__WORK ORDER__
From the line containing "- the handler" down to the last line of the material below, copy each line exactly and leave out the rest.
====== ENTRIES SUPPLIED ======
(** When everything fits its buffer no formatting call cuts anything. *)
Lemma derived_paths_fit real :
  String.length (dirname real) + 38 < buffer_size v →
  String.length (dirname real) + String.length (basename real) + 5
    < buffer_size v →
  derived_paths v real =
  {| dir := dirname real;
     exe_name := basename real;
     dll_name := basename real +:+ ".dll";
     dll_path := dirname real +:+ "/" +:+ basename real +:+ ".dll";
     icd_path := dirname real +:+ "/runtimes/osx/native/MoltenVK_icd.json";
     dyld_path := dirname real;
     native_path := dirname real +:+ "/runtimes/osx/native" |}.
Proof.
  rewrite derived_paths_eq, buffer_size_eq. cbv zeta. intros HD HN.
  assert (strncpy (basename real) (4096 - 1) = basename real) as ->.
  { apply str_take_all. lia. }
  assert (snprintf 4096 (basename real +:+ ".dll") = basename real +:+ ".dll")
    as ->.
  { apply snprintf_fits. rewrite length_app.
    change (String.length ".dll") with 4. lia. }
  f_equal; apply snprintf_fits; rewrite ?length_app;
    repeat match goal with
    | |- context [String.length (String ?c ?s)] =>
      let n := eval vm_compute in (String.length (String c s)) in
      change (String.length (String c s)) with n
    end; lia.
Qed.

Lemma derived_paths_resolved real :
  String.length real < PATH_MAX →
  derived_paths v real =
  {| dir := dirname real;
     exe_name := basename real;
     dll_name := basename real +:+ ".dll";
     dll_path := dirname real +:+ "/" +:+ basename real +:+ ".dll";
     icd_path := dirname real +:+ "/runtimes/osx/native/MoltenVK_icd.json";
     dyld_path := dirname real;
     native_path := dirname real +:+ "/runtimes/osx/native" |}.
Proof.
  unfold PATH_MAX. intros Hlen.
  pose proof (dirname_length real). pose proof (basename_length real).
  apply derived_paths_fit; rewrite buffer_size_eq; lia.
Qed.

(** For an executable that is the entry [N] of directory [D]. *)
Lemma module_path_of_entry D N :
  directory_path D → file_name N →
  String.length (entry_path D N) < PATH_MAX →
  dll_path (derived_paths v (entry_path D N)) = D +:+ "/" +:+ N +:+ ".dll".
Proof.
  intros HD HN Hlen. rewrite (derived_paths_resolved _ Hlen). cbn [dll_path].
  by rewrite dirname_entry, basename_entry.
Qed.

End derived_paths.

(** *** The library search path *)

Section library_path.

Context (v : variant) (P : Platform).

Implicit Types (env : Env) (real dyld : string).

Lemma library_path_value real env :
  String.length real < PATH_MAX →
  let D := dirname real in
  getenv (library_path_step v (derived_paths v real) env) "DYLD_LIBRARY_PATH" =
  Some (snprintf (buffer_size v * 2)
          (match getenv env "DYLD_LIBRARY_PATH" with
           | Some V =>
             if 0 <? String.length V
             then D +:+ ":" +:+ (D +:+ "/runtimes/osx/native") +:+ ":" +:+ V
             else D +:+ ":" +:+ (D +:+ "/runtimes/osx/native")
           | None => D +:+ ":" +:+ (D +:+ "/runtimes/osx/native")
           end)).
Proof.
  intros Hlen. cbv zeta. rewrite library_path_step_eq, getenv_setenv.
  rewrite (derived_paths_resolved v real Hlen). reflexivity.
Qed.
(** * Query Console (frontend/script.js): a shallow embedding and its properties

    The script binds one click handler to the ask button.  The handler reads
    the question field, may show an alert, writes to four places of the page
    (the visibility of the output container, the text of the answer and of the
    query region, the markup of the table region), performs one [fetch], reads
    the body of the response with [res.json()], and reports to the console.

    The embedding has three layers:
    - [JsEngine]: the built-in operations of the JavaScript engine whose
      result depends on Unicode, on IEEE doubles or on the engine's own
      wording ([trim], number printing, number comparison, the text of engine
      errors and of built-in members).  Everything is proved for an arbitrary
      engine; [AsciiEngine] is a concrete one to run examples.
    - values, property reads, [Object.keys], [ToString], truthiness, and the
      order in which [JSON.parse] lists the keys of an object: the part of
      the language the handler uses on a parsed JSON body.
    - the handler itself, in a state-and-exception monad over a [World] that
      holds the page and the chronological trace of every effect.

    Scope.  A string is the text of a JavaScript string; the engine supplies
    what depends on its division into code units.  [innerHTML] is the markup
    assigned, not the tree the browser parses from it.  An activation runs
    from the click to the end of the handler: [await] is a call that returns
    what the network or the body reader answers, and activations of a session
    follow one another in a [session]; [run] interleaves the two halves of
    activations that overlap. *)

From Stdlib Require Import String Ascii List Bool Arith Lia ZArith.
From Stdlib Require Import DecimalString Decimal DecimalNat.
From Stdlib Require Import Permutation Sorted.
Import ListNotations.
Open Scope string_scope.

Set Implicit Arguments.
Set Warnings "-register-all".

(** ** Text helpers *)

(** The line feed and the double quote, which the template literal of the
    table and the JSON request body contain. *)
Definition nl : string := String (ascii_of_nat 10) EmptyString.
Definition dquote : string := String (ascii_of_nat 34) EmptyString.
======
__ANSWER SECTION__
    - the handler itself, in a state-and-exception monad over a [World] that
      holds the page and the chronological trace of every effect.

    Scope.  A string is the text of a JavaScript string; the engine supplies
    what depends on its division into code units.  [innerHTML] is the markup
    assigned, not the tree the browser parses from it.  An activation runs
    from the click to the end of the handler: [await] is a call that returns
    what the network or the body reader answers, and activations of a session
    follow one another in a [session]; [run] interleaves the two halves of
    activations that overlap. *)

From Stdlib Require Import String Ascii List Bool Arith Lia ZArith.
From Stdlib Require Import DecimalString Decimal DecimalNat.
From Stdlib Require Import Permutation Sorted.
Import ListNotations.
Open Scope string_scope.

Set Implicit Arguments.
Set Warnings "-register-all".

(** ** Text helpers *)

(** The line feed and the double quote, which the template literal of the
    table and the JSON request body contain. *)
Definition nl : string := String (ascii_of_nat 10) EmptyString.
Definition dquote : string := String (ascii_of_nat 34) EmptyString.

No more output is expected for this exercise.